The average price was $2.80 on April 22, 2006, when USAToday.com posted an article with the headline “Democrats blame Bush for high gas prices”: “Consumer gasoline prices continue to soar as the Bush administration places too much emphasis on drilling reserves and not enough on alternative fuels, Democrats said.” The article quoted Sen. Bill Nelson, D-Fla., who praised Brazil’s “energy independence.” “In Brazil,” Nelson said, “drivers are filling up their cars with ethanol instead of gasoline.”

Not exactly, Sen. Nelson.

Brazil may be “energy independent” in that it imports only a small percentage – 649,000 barrels per day in 2009 – of the oil it consumes. But that makes Brazil the 19th-highest oil-importing country in the world. Its economy relies heavily on oil that is domestically produced and consumed. Brazil is the seventh-largest consumer of oil in the world and the ninth-largest producer. Its famous – and heavily government-subsidized – sugar cane-based ethanol fuel is actually a blend that uses approximately 75 percent gasoline.

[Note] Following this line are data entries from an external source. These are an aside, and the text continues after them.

Lemma elem_of_take_S {A} (l : list A) k x :
  x ∈ take k l -> exists j, (j < k)%nat /\ l !! j = Some x.
Proof.
  intros Hx. apply list_elem_of_lookup in Hx as [j Hj].
  rewrite lookup_take in Hj. case_decide; [|done]. eauto.
Qed.

Lemma drop_cons {A} (l : list A) k x : l !! k = Some x -> drop k l = x :: drop (S k) l.
Proof. apply drop_S. Qed.

Section walk.
Context (ta tb : memblock_type) (A B : list memblock_region) (na nb tota totb f : Z).
Context (HA : holds ta A na tota) (HB : holds tb B nb totb).
Context (HkA : wok 0 A) (HkB : wok 0 B).

Local Abbreviation G := (gaps 0 B).

Lemma cnt_a : cnt ta = Z.of_nat (length A) /\ Z.of_nat (length A) <= na /\ na < 2 ^ 30.
Proof.
  split_and!; [apply (h_cnt _ _ _ _ HA)|apply (holds_cnt_le _ _ _ _ HA)|apply (h_bound _ _ _ _ HA)].
Qed.

Lemma cnt_b : cnt tb = Z.of_nat (length B) /\ Z.of_nat (length B) <= nb /\ nb < 2 ^ 30.
Proof.
  split_and!; [apply (h_cnt _ _ _ _ HB)|apply (holds_cnt_le _ _ _ _ HB)|apply (h_bound _ _ _ _ HB)].
Qed.

Lemma rd_live t l n tot i r :
  holds t l n tot -> l !! i = Some r -> rd (regions t) (Z.of_nat i) = Ret r.
Proof.
  intros H Hi. destruct (holds_split _ _ _ _ H) as [tl E].
  apply rd_lookup; [lia|]. rewrite Nat2Z.id, E. by apply lookup_app_l_Some.
Qed.

Lemma live_bounds l r : wok 0 l -> r ∈ l -> u64 (base r + rsize r) = base r + rsize r.
Proof.
  intros Hk Hr. pose proof (wok_elem _ _ _ Hk Hr). unfold PHYS_ADDR_MAX in *.
  apply u64_small. lia.
Qed.

Lemma gap_bounds_ok i g : G !! i = Some g -> gap_bounds tb (Z.of_nat i) = Ret (g.1, g.2).
Proof.
  intros Hi. assert (Hl : (i <= length B)%nat).
  { apply lookup_lt_Some in Hi. rewrite gaps_length in Hi. lia. }
  destruct (gaps_lookup 0 B i Hl) as (g' & Hg & E1 & E2). rewrite Hi in Hg.
  injection Hg as <-. destruct cnt_b as (C & _ & _). unfold gap_bounds. rewrite C.
  assert (HS : (if Z.of_nat i =? 0 then Ret 0 else
    r ← rd (regions tb) (Z.of_nat i - 1); Ret (u64 (base r + rsize r))) = Ret (g.1)).
  { destruct i as [|i]; [by rewrite E1|]. zdec.
    replace (Z.of_nat (S i) - 1) with (Z.of_nat i) by lia.
    destruct (lookup_lt_is_Some_2 B i) as [r Hr]; [lia|].
    rewrite (rd_live _ _ _ _ _ _ HB Hr), bind_ret, E1, Hr.
    rewrite (live_bounds B r HkB); [done|]. apply list_elem_of_lookup; eauto. }
  rewrite HS, bind_ret. destruct (B !! i) as [r|] eqn:Er.
  - assert (i < length B)%nat by (by apply lookup_lt_Some in Er). zdec.
    rewrite (rd_live _ _ _ _ _ _ HB Er). simpl. by rewrite E2.
  - apply lookup_ge_None in Er. zdec. simpl. by rewrite E2.
Qed.

Lemma gap_after i j g h : G !! i = Some g -> G !! j = Some h -> (i < j)%nat -> g.2 <= h.1.
Proof. intros. by apply (gaps_order 0 B i j g h). Qed.

Lemma gap_range i g : G !! i = Some g -> 0 <= g.1 <= g.2 /\ g.2 <= PHYS_ADDR_MAX.
Proof. intros. apply (gaps_bounds 0 B i g); auto. unfold PHYS_ADDR_MAX. lia. Qed.

(** *** Ascending *)

Definition inner_post (A' : list memblock_region) (m : memblock_region) (ia : Z) (ib : nat)
    (r : Z + (Z * Z * (Z * Z))) : Prop :=
  match r with
  | inl ib' => exists k, ib' = Z.of_nat k /\ (ib <= k <= length G)%nat /\
      free_ranges f (m :: A') (drop ib G) = free_ranges f A' (drop k G)
  | inr (ia', ib', x) => exists k, ib' = Z.of_nat k /\ (ib <= k <= length G)%nat /\
      ((ia' = ia + 1 /\
        free_ranges f (m :: A') (drop ib G) = x :: free_ranges f A' (drop k G)) \/
       (ia' = ia /\ (ib < k)%nat /\
        free_ranges f (m :: A') (drop ib G) = x :: free_ranges f (m :: A') (drop k G)))
  end.

Lemma next_range_inner_ok A' m ia ib :
  (f =? flags m) = true -> (ib <= length G)%nat ->
  0 <= base m -> 0 <= rsize m ->
  (forall m', m' ∈ A' -> base m + rsize m <= base m' /\ 0 <= rsize m') ->
  returns (next_range_inner tb ia (base m) (base m + rsize m) (Z.of_nat ib))
    (inner_post A' m ia ib).
Proof.
  intros Hf Hib Hb Hs HA'. destruct cnt_b as (C & CL & CB). unfold next_range_inner. 
  rewrite C. rewrite gaps_length in Hib.
  apply loop_returns with
    (I := fun z => exists k, z = Z.of_nat k /\ (ib <= k <= length G)%nat /\
       free_ranges f (m :: A') (drop ib G) = free_ranges f (m :: A') (drop k G))
    (m := fun z => Z.to_nat (Z.of_nat (length B) + 1 - z)).
  { exists ib. rewrite gaps_length. split_and!; auto. }
  { lia. }
  intros z (k & -> & Hk & E). rewrite gaps_length in Hk.
  unfold next_range_step. rewrite C, u64_small by lia.
  destruct (Z.ltb_spec (Z.of_nat k) (Z.of_nat (length B) + 1)) as [Hlt|Hge].
  2:{ simpl. exists k. rewrite gaps_length. split_and!; try lia.
      rewrite E. rewrite (drop_ge G) by (rewrite gaps_length; lia).
      by rewrite !free_ranges_no_gap. }
  destruct (lookup_lt_is_Some_2 G k) as [g Hg]; [rewrite gaps_length; lia|].
  rewrite (gap_bounds_ok k g Hg), bind_ret. pose proof (gap_range _ _ Hg) as Hgr.
  rewrite (drop_cons _ _ _ Hg) in E.
  assert (Hlater : forall h, h ∈ drop (S k) G -> g.2 <= h.1).
  { intros h Hh. apply elem_of_drop_S in Hh as (j & Hj & Hh). by apply (gap_after k j g h). }
  destruct (Z.leb_spec (base m + rsize m) g.1) as [C1|C1]; simpl.
  { exists k. rewrite gaps_length. split_and!; try lia. rewrite E.
    rewrite (drop_cons _ _ _ Hg). apply free_ranges_skip_region. intros h Hh.
    apply inter_nil_r. apply elem_of_cons in Hh as [->|Hh]; [lia|].
    specialize (Hlater _ Hh). lia. }
  destruct (Z.ltb_spec (base m) g.2) as [C2|C2]; simpl.
  - pose proof (inter_some m g C2 C1) as Hx.
    destruct (Z.leb_spec (base m + rsize m) g.2) as [C3|C3]; simpl.
    + exists k. rewrite gaps_length. split_and!; try lia. left. split; [done|].
      rewrite E, (drop_cons _ _ _ Hg). apply free_ranges_emit_region; auto.
      intros h Hh. apply inter_nil_r. specialize (Hlater _ Hh). lia.
    + exists (S k). rewrite gaps_length. split_and!; try lia. right.
      split_and!; [done|lia|]. rewrite E. apply free_ranges_emit_gap; auto.
      intros m' Hm'. apply inter_nil_l. destruct (HA' _ Hm'). lia.
  - split; [|lia]. exists (S k). rewrite gaps_length. split_and!; try lia.
    rewrite E. apply free_ranges_skip_gap. intros m' Hm'. apply inter_nil_l.
    apply elem_of_cons in Hm' as [->|Hm']; [lia|]. destruct (HA' _ Hm'). lia.
Qed.

Lemma A_later i j m m' :
  A !! i = Some m -> A !! j = Some m' -> (i < j)%nat ->
  base m + rsize m <= base m' /\ 0 <= rsize m'.
Proof.
  intros Hi Hj Hij. split; [by apply (wok_sorted 0 A i j)|].
  assert (m' ∈ A) by (apply list_elem_of_lookup; eauto).
  pose proof (wok_elem _ _ _ HkA H). lia.
Qed.

Definition next_post (ia ib : nat) (r : Z * option (Z * Z)) : Prop :=
  match free_ranges f (drop ia A) (drop ib G) with
  | [] => r = (ULLONG_MAX, None)
  | x :: rest => exists ia' ib', r = (pack_idx (Z.of_nat ia') (Z.of_nat ib'), Some x) /\
      (ia + ib < ia' + ib')%nat /\ (ia' <= length A)%nat /\ (ib' <= length G)%nat /\
      rest = free_ranges f (drop ia' A) (drop ib' G)
  end.

Lemma next_mem_loop_ok ia0 ib0 fuel :
  (ia0 <= length A)%nat -> (ib0 <= length G)%nat -> (length A < ia0 + fuel)%nat ->
  returns (loop fuel (next_mem_step f ta (Some tb)) (Z.of_nat ia0, Z.of_nat ib0))
    (next_post ia0 ib0).
Proof.
  intros Hia Hib Hf. destruct cnt_a as (C & CL & CB).
  apply loop_returns with
    (I := fun '(z, w) => exists ia ib, z = Z.of_nat ia /\ w = Z.of_nat ib /\
       (ia0 <= ia <= length A)%nat /\ (ib0 <= ib <= length G)%nat /\
       free_ranges f (drop ia0 A) (drop ib0 G) = free_ranges f (drop ia A) (drop ib G))
    (m := fun '(z, w) => (length A - Z.to_nat z)%nat).
  { exists ia0, ib0. split_and!; auto. }
  { lia. }
  intros [z w] (ia & ib & -> & -> & Ha & Hb & E). unfold next_mem_step. rewrite C.
  destruct (Z.ltb_spec (Z.of_nat ia) (Z.of_nat (length A))) as [Hlt|Hge].
  2:{ simpl. unfold next_post. rewrite E, (drop_ge A) by lia. done. }
  destruct (lookup_lt_is_Some_2 A ia) as [m Hm]; [lia|].
  assert (Hin : m ∈ A) by (apply list_elem_of_lookup; eauto).
  rewrite (rd_live _ _ _ _ _ _ HA Hm), bind_ret, (live_bounds A m HkA Hin).
  pose proof (wok_elem _ _ _ HkA Hin) as Hmb. rewrite (drop_cons _ _ _ Hm) in E.
  destruct (f =? flags m) eqn:Ef; simpl negb; cbv iota.
  2:{ simpl. split; [|lia]. exists (S ia), ib. split_and!; try lia.
      rewrite E. by apply free_ranges_skip_flags. }
  eapply returns_bind.
  { apply (next_range_inner_ok (drop (S ia) A) m (Z.of_nat ia) ib Ef); [lia|lia|lia|].
    intros m' Hm'. apply elem_of_drop_S in Hm' as (j & Hj & Hm'). by apply (A_later ia j). }
  intros [ib'|[[ia' ib'] x]]; simpl.
  - intros (k & -> & Hk & E'). split; [|lia]. exists (S ia), k. split_and!; try lia.
    by rewrite E, E'.
  - intros (k & -> & Hk & [[-> E']|(-> & Hlt' & E')]); unfold next_post; rewrite E, E'.
    + exists (S ia), k. split_and!; try lia; try done.
      replace (Z.of_nat ia + 1) with (Z.of_nat (S ia)) by lia. done.
    + exists ia, k. split_and!; try lia; try done. by rewrite (drop_cons _ _ _ Hm).
Qed.

End walk.

(** ** Packed indices *)

Lemma pack_idx_add ia ib :
  0 <= ib < 2 ^ 32 -> pack_idx ia ib = u32 ia + ib * 2 ^ 32.
Proof.
  intros Hb. unfold pack_idx. rewrite (u64_small ib) by lia.
  rewrite (u64_small (Z.shiftl ib 32)) by (rewrite Z.shiftl_mul_pow2; lia).
  apply lor_shiftl_add; [lia|]. apply u32_range.
Qed.

Lemma unpack_pack ia ib :
  - 1 <= ia < 2 ^ 31 -> 0 <= ib < 2 ^ 31 ->
  unpack_a (pack_idx ia ib) = ia /\ unpack_b (pack_idx ia ib) = ib /\
  pack_idx ia ib <> ULLONG_MAX.
Proof.
  intros Ha Hb. rewrite pack_idx_add by lia. pose proof (u32_range ia) as Hr.
  unfold unpack_a, unpack_b. change 4294967295 with (Z.ones 32).
  rewrite land_ones_add_mul, shiftr_add_mul, (s32_small ib) by lia.
  split_and!; [|done|].
  - unfold s32, u32. rewrite Zplus_mod_idemp_l, Z.mod_small; lia.
  - unfold ULLONG_MAX. lia.
Qed.

(** ** Walks as folds *)

Fixpoint fold_ranges {R S} (body : S -> Z -> Z -> outcome (S + R)) (s : S)
    (l : list (Z * Z)) : outcome (S + R) :=
  match l with
  | [] => Ret (inl s)
  | (a, e) :: l' =>
      r ← body s a e;
      match r with
      | inl s' => fold_ranges body s' l'
      | inr x => Ret (inr x)
      end
  end.

Lemma for_each_step_eq {R S} f ta tb (body : S -> Z -> Z -> outcome (S + R)) idx s i r :
  __next_mem_range idx f ta tb = Ret (i, r) ->
  for_each_step f ta tb body (idx, s) =
    if i =? ULLONG_MAX then Ret (inr (inl s))
    else match r with
         | None => Fault
         | Some (a, e) =>
             x ← body s a e;
             match x with inl s' => Ret (inl (i, s')) | inr v => Ret (inr (inr v)) end
         end.
Proof. intros H. unfold for_each_step. by rewrite H. Qed.
(* ===== verification/MemblockOps.v ===== *)
(** * Finding and allocating boot memory

    The walks of MemblockIter cover exactly the free addresses; the search
    functions therefore return aligned, in-range, free blocks, and the
    allocator reserves them. *)
From stdpp Require Import base numbers list option.
From Stdlib Require Import ZArith Lia.
From S2P Require Import Prelude Memblock MemblockFacts MemblockRanges MemblockIter.

(** ** The walks cover the free addresses *)

(** Address [a] is in a memory region with flags [f] and in no reserved one. *)
Definition is_free (lm lr : list memblock_region) (f a : Z) : Prop :=
  flags_at lm a = Some f /\ flags_at lr a = None.

Lemma gaps_spec lo B a :
  wok lo B -> lo <= a < PHYS_ADDR_MAX ->
  (exists g, g ∈ gaps lo B /\ g.1 <= a < g.2) <-> Forall (fun r => contains r a = false) B.
Proof.
  revert lo. induction B as [|r B IH]; intros lo Hk Ha; simpl.
  - split; [done|]. intros _. exists (lo, PHYS_ADDR_MAX). split; [left|simpl; lia].
  - destruct Hk as (K1 & K2 & K3 & K4). split.
    + intros (g & Hg & Hb). apply elem_of_cons in Hg as [->|Hg]; simpl in Hb.
      * constructor; [apply contains_false; lia|].
        apply Forall_forall. intros s Hs. apply list_elem_of_In in Hs.
        apply contains_false.
        pose proof (wok_elem _ _ _ K4 Hs). lia.
      * apply list_elem_of_lookup in Hg as [i Hi].
        pose proof (gaps_bounds _ _ _ _ K4 ltac:(lia) Hi).
        constructor; [apply contains_false; lia|].
        apply (IH _ K4 ltac:(lia)). exists g. split; [|done].
        apply list_elem_of_lookup; eauto.
    + intros HF. inversion HF as [|? ? Hr HB]; subst. apply contains_false in Hr.
      destruct (Z.lt_ge_cases a (base r)).
      * exists (lo, base r). split; [left|simpl; lia].
      * destruct (proj2 (IH (base r + rsize r) K4 ltac:(lia)) HB) as (g & Hg & Hb).
        exists g. split; [by right|done].
Qed.

Lemma flags_at_none_iff l a : flags_at l a = None <-> Forall (fun r => contains r a = false) l.
Proof.
  split; [|apply flags_at_none]. induction l as [|r l IH]; simpl; [done|].
  destruct (contains r a) eqn:E; [done|]. constructor; auto.
Qed.

Lemma flags_at_norm l a : 
  Forall (fun r => contains r a = false) (norm l) <-> flags_at l a = None.
Proof.
  rewrite flags_at_none_iff. destruct l as [|r l]; [|done]. simpl. split; [done|].
  intros _. constructor; [|done]. unfold contains. simpl.
  destruct (Z.leb_spec 0 a), (Z.ltb_spec a (0 + 0)); simpl; try done; lia.
Qed.

Lemma in_free_ranges f A G x :
  In x (free_ranges f A G) <->
  exists m g, In m A /\ In g G /\ f = flags m /\
    base m < g.2 /\ g.1 < base m + rsize m /\
    x = (Z.max (base m) g.1, Z.min (base m + rsize m) g.2).
Proof.
  unfold free_ranges. rewrite in_flat_map. split.
  - intros (m & Hm & Hx). unfold ranges1 in Hx.
    destruct (Z.eqb_spec f (flags m)); [|done]. apply in_flat_map in Hx as (g & Hg & Hx).
    unfold inter in Hx. case_match eqn:E; [|done]. apply andb_true_iff in E as [E1 E2].
    apply Z.ltb_lt in E1, E2. destruct Hx as [<-|[]]. exists m, g. auto 10.
  - intros (m & g & Hm & Hg & -> & H1 & H2 & ->). exists m. split; [done|].
    unfold ranges1. rewrite Z.eqb_refl. apply in_flat_map. exists g. split; [done|].
    rewrite inter_some by lia. by left.
Qed.

(** Every range visited consists of free addresses ... *)
Lemma free_ranges_sound lm lr f s e a :
  ok 0 lm -> ok 0 lr ->
  In (s, e) (free_ranges f (norm lm) (gaps 0 (norm lr))) -> s <= a < e ->
  is_free lm lr f a.
Proof.
  intros Hm Hr H Ha. apply in_free_ranges in H as (m & g & Hin & Hg & Hf & H1 & H2 & [= -> ->]).
  apply list_elem_of_In in Hin, Hg.
  assert (Hc : contains m a = true) by (apply contains_spec; lia).
  destruct lm as [|r lm].
  { simpl in Hin. apply list_elem_of_singleton in Hin as ->. simpl in *. lia. }
  split.
  - subst f. by apply (flags_at_elem 0).
  - pose proof (wok_elem 0 (r :: lm) m (ok_wok _ _ Hm) Hin).
    apply flags_at_norm, (gaps_spec 0); [by apply wok_norm|unfold PHYS_ADDR_MAX in *; lia|].
    exists g. split; [done|lia].
Qed.
(* ===== verification/PagePcp.v ===== *)
(** * Per-CPU page lists over the buddy system

    Canonical form of a coalesced zone, the zone invariant that adds the per-CPU
    lists to [buddy_inv], and its preservation by bulk freeing and filling. *)

From stdpp Require Import base numbers list option gmap.
From Stdlib Require Import ZArith Lia.
From S2P Require Import Prelude Memblock Page PageAlloc BuddyFacts BuddyOps.

(** ** Coalesced zones are canonical *)

Lemma aligned_nested o p o' p' x q :
  0 <= o <= o' -> (2 ^ o | p) -> (2 ^ o' | p') ->
  in_blk p o x -> in_blk p' o' x -> in_blk p o q -> in_blk p' o' q.
Proof.
  intros Ho [a ->] [b ->] Hx Hx' Hq. unfold in_blk in *.
  assert (E : 2 ^ o' = 2 ^ (o' - o) * 2 ^ o) by (rewrite <- Z.pow_add_r by lia; f_equal; lia).
  rewrite E in *. set (d := 2 ^ o) in *. set (f := 2 ^ (o' - o)) in *.
  assert (0 < d) by (apply pow2_pos; lia). rewrite Z.mul_assoc in *. set (e := b * f) in *.
  assert (e < a + 1) by (apply (Z.mul_lt_mono_pos_r d); lia).
  assert (a < e + f) by (apply (Z.mul_lt_mono_pos_r d); lia).
  assert (e * d <= a * d) by (apply Z.mul_le_mono_nonneg_r; lia).
  assert ((a + 1) * d <= (e + f) * d) by (apply Z.mul_le_mono_nonneg_r; lia). lia.
Qed.

(** A free aligned region of a coalesced zone lies in one free block. *)
Lemma region_in_block M zid z : buddy_inv M zid z ->
  forall o, 0 <= o -> o < MAX_ORDER -> forall p, (2 ^ o | p) ->
  (forall q, in_blk p o q -> is_free_page z q) ->
  exists o' p', is_block z o' p' /\ o <= o' /\ in_blk p' o' p.
Proof.
  intros Hi o Ho. pattern o. apply natlike_ind; [| |exact Ho]; clear o Ho.
  { intros _ p _ Hf. destruct (Hf p) as (o' & p' & Hb & Hq); [by apply in_blk_head|].
    exists o', p'. split_and!; [done|apply Hb|done]. }
  intros o Ho IH Hlt p Hd Hf. rewrite <- Z.add_1_r in *.
  assert (Hd1 : (2 ^ o | p)) by (etransitivity; [|exact Hd]; rewrite Z.pow_add_r by lia; apply Z.divide_factor_l).
  assert (Hd2 : (2 ^ o | p + 2 ^ o)) by (apply Z.divide_add_r; [done|apply Z.divide_refl]).
  destruct (IH ltac:(lia) p Hd1) as (o1 & p1 & B1 & L1 & I1).
  { intros q Hq. apply Hf, in_blk_halves; auto. }
  destruct (IH ltac:(lia) (p + 2 ^ o) Hd2) as (o2 & p2 & B2 & L2 & I2).
  { intros q Hq. apply Hf, in_blk_halves; auto. }
  destruct (Z.eq_dec o1 o) as [->|]; [|exists o1, p1; split_and!; [done|lia|done]].
  destruct (bi_block _ _ _ Hi _ _ B1) as (A1 & _). destruct (bi_block _ _ _ Hi _ _ B2) as (A2 & _).
  assert (p1 = p) as ->.
  { pose proof (in_blk_head p o Ho) as X.
    pose proof (aligned_nested o p1 o p p p1 ltac:(lia) A1 Hd1 I1 X (in_blk_head p1 o Ho)).
    pose proof (aligned_nested o p o p1 p p ltac:(lia) Hd1 A1 X I1 X). unfold in_blk in *. lia. }
  destruct (Z.eq_dec o2 o) as [->|].
  - exfalso. assert (p2 = p + 2 ^ o) as ->.
    { pose proof (in_blk_head (p + 2 ^ o) o Ho) as X.
      pose proof (aligned_nested o p2 o _ _ p2 ltac:(lia) A2 Hd2 I2 X (in_blk_head p2 o Ho)).
      pose proof (aligned_nested o _ o p2 _ _ ltac:(lia) Hd2 A2 X I2 X). unfold in_blk in *. lia. }
    apply (bi_coalesced _ _ _ Hi o (p + 2 ^ o)); [lia|done|].
    destruct (buddy_halves o (p + 2 ^ o) Ho Hd2) as [Hc [[E1 E2]|[E1 E2]]].
    + exfalso. rewrite <- E1 in Hc. pose proof (Z.divide_add_cancel_r _ _ _ Hd Hc) as [k Hk].
      rewrite Z.pow_add_r, Z.pow_1_r in Hk by lia. pose proof (pow2_pos o Ho).
      assert (1 * 2 ^ o = k * 2 * 2 ^ o) by lia.
      assert (1 = k * 2) by (apply (Z.mul_reg_r _ _ (2 ^ o)); lia). lia.
    + by replace (__find_buddy_pfn (p + 2 ^ o) o) with p by lia.
  - exists o2, p2. split_and!; [done|lia|].
    apply (aligned_nested (o + 1) p o2 p2 (p + 2 ^ o)); auto; [lia| |apply in_blk_head; lia].
    apply in_blk_halves; [done|]. right. by apply in_blk_head.
Qed.

(** The free pages determine the free lists, up to order. *)
Lemma blocks_determined M zid z M' zid' z' :
  buddy_inv M zid z -> buddy_inv M' zid' z' ->
  (forall q, is_free_page z q <-> is_free_page z' q) ->
  forall o p, is_block z o p -> is_block z' o p.
Proof.
  intros Hi Hi' Hf o p Hb. pose proof (proj1 Hb) as Ho.
  destruct (bi_block _ _ _ Hi o p Hb) as (Hd & _).
  destruct (region_in_block M' zid' z' Hi' o ltac:(lia) ltac:(lia) p Hd) as (o1 & p1 & B1 & L1 & I1).
  { intros q Hq. apply Hf. by exists o, p. }
  destruct (bi_block _ _ _ Hi' o1 p1 B1) as (Hd1 & _). pose proof (proj1 B1) as Ho1.
  destruct (region_in_block M zid z Hi o1 ltac:(lia) ltac:(lia) p1 Hd1) as (o2 & p2 & B2 & L2 & I2).
  { intros q Hq. apply Hf. by exists o1, p1. }
  destruct (bi_block _ _ _ Hi o2 p2 B2) as (Hd2 & _). pose proof (proj1 B2) as Ho2.
  assert (I3 : in_blk p2 o2 p).
  { apply (aligned_nested o1 p1 o2 p2 p1); auto; [lia|apply in_blk_head; lia]. }
  destruct (block_unique _ _ _ _ _ _ _ p Hi Hb B2) as [-> ->]; [apply in_blk_head; lia|done|].
  assert (o1 = o2) as -> by lia.
  assert (p1 = p2) as ->; [|done].
  pose proof (aligned_nested o2 p2 o2 p1 p2 p2 ltac:(lia) Hd2 Hd1) as X.
  pose proof (in_blk_head p1 o2 ltac:(lia)). unfold in_blk in *. lia.
Qed.

(** ** The zone invariant *)

Definition pcp_pages (z : zone) : list Z := concat (plist <$> pageset z).

(** [pcp->count] is exact and a batch never exceeds what [high] guarantees. *)
Record pcp_ok (pcp : per_cpu_pages) : Prop := {
  po_count : pcount pcp = Z.of_nat (length (plist pcp));
  po_batch : 1 <= pbatch pcp;
  po_high : pbatch pcp <= phigh pcp \/ pbatch pcp = 1;
}.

As for U.S. ethanol, which is made from corn, Nobel laureate environmentalist Al Gore recently called it a bad deal: “It is not a good policy to have these massive subsidies for first-generation ethanol. First-generation ethanol, I think, was a mistake. The energy conversion ratios are at best very small. … The size, the percentage of corn particularly, which is now being (used for) first-generation ethanol definitely has an impact on food prices. The competition with food prices is real.” Why did he once support ethanol? He admitted that he’d wanted to help farmers in Iowa, site of the nation’s first caucus, since he “was about to run for president.”

The silence over the recent price run-up is yet the latest example of left-wing hypocrisy. It was always about bludgeoning Bush rather than a sincere conviction that Big Oil was cheating. How else to explain the absence of demands for investigations?

America could achieve “energy independence” if producers were allowed to drill in Alaska, the lower 48 and offshore, where substantial amounts of untapped oil remain off-limits. Obama, who currently squanders hundreds of billions of taxpayer dollars by “investing” in alternative energy, possesses no more control over the law of supply-and-demand than did “evil” Oilman Bush.